Friday, May 8, 2009

The Rosary Sisters

The Rosary Sisters

It’s about 7:45 in the morning on Wednesday, May 6, 2009. Here in Jerusalem the weather is perfect and cool. The sunlight is lacing the olive trees outside and making those remarkable patterns the thick leaves and needles do in a light breeze. The air here is very dusty. Filled, really. They say it’s only in spring that the winds rise up in such a way as to hurl the desert into the city.

The Rosary Sisters Convent is a guesthouse now as well as a convent. Dina found it through a family connection, and its just literally next door to the American Consulate. Its an enormous structure with room after room after room, as you would expect. Down a long corridor one finds, in the morning, the Sisters at breakfast. There are only a few of them to our eyes. If there are more they are quiet and sequestered somewhere out of sight. In the guest dining room there is a wall-to-wall map of the world. It has little pictograms of soldiers with various populations of them by country. In the world today there are either 195 or 196 countries (depends on whether you count things like the Vatican).  On the map in the Sisters’ Dining Room there are 63. The map, like the city in which it has been looking down upon the endless stream of visitors to the Convent, is frozen in Political time. The map of the Middle East shows Jordan as the power in the West Bank.

 

The highway to Nazareth.

A divided land.

In a taxi heading north to the city of Jesus’s childhood. We’re in Israel proper at the moment, on the road at 130kpm. In the back seat of our Mercedes Benz taxi Tish, Julie and Shannon are sleeping. The scenery slips by and the topography changes. Ahead and to the left is Tel Aviv. We left Jerusalem about 60 minutes ago. From the steep hills of the West Bank we drove into a long plain. The trees a few meters above were pine covered. It could have been New Hampshire.

The highway out of Jerusalem was walled on either side, fortified in that most horrible of ways to which we have become accustomed. “On this side, Palestine; on that side, Palestine. Only the road is Israel,” says that driver. A strip of land appropriated to make a highway and locked inside those horrible high walls festooned with barbed wire.

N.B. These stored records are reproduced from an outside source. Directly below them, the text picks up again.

(* ===== verification/Mailbox.v ===== *)
(** * The mailbox ([relay/src/mailbox.rs])

    One definition per operation of [Mailbox]: deposits, fetches, revocation, the
    reaper and the orphan sweep, then the seeded chunks, the session meters, the
    rendezvous rows, the inbox and the presence beacons.  An operation takes the
    store and returns its answer with the store after it, since a refusal may
    still have deleted something. *)
From S2P Require Import Prelude.
From S2P Require Import Store.
Local Open Scope Z_scope.

(** What the sender deposits. *)
Record Deposit := mkDeposit {
  dp_encapped_key : bytes; dp_ciphertext : bytes; dp_ttl_secs : Z; dp_max_downloads : Z;
  dp_revoke_hash : bytes }.

(** What a recipient gets back. *)
Record Claimed := mkClaimed { cl_encapped_key : bytes; cl_ciphertext : bytes }.

Record FetchPlan := mkFetchPlan { fp_encapped_key : bytes; fp_blob_path : string; fp_burn : bool }.

Inductive InboxStatus := Gone | BadToken | Pending | Arrived | Taken.

#[export] Instance InboxStatus_eq_dec : EqDecision InboxStatus.
Proof. solve_decision. Defined.

(** ** Capacity *)

(** [Mailbox::len]. *)
Definition len (m : Mailbox) : Z := Z.of_nat (size m.(mb_entries)).
Definition is_empty (m : Mailbox) : bool := len m =? 0.

Definition upload_open (u : UploadRow) : bool := negb (bool_decide (is_Some u.(up_claim))).

(** [Mailbox::open_uploads] and [Mailbox::reserved_upload_bytes]
    ([relay/src/mailbox/upload.rs]). *)
Definition open_uploads (m : Mailbox) : Z :=
  Z.max 0 (count_where (fun _ u => upload_open u) m.(mb_uploads)).
Definition reserved_upload_bytes (m : Mailbox) : Z :=
  Z.max 0 (i64_or_zero (sum_column (fun u => if upload_open u then u.(up_length) else 0) m.(mb_uploads))).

Once into Israel proper everything relaxes. The roads are smooth and fresh paved. The traffic moves better than on I-95. Wide expanses of scrub brush and amber, dotted with olive groves and farms that run from the simple to the complex. And then a wall pops up on the right, just as those separating the Palestinians meters behind us from the Israelis. A sign on the road says, in Arabic, Hebrew and English, “settlement.” And you realize that even inside the country there is division, and that walls you hoped you had left behind pop up and cut off one from another. And then it is all ordinary again. The highway authority has been busily planting trees, beautifying the landscape. The scene again feels as if it could be in New England or Western Maryland. You realize that Israel has made a great country, a great infrastructure, rise. It feels so familiar, so well planned and made. It reminds you of what brilliant things they have accomplished in just a short tie.

A sign for Tiberium passes. This was the seat of Roman government, and exceptional and elegant city in antiquity that is being rediscovered through archaeology. It was in Tiberium that they found the name of Pontius Pilate.

To the left more Pine forests; to the right, as the land begins to slope again and slide, rich groves. The minarets of mosques peak above the woods, and small cities and villages come into view and vanish. There’s a sulfur odor suddenly and the realization of some industry over the hill comes into your mind. Israel has many mosques. We’re in an Israeli arab area. There are Israeli flags on the roads and endless mosques in the distance.

Ten kilometers down the road and we’re in a valley. The first sign for Nazareth comes and goes, along with a second sign to Tiberium (or Tiberias). The gals are awake and the conversation has turned inevitably to Christianity and the question of the Gnostic gospels and the endlessly debated issue of “the true gospels.”

Yesterday Katherine and several other members of the Company took a walk through the Old City and went to the Church of the Holy Sepulchre. In wanting to learn a bit more about where they were Alice asked a man standing by the slab where Jesus was laid who seemed to know and be interested in sharing. He promptly informed them that he was a prophet, had died in the 1970s and knew the future. And that was just the beginning. In relating this story last night on the bus back from the closing night performance Dina, listening to them related that he was indeed a prophet, said "yeah, and I'm the snake in Jungle Books." Which, of course, she is. So who knows what his real deal may be.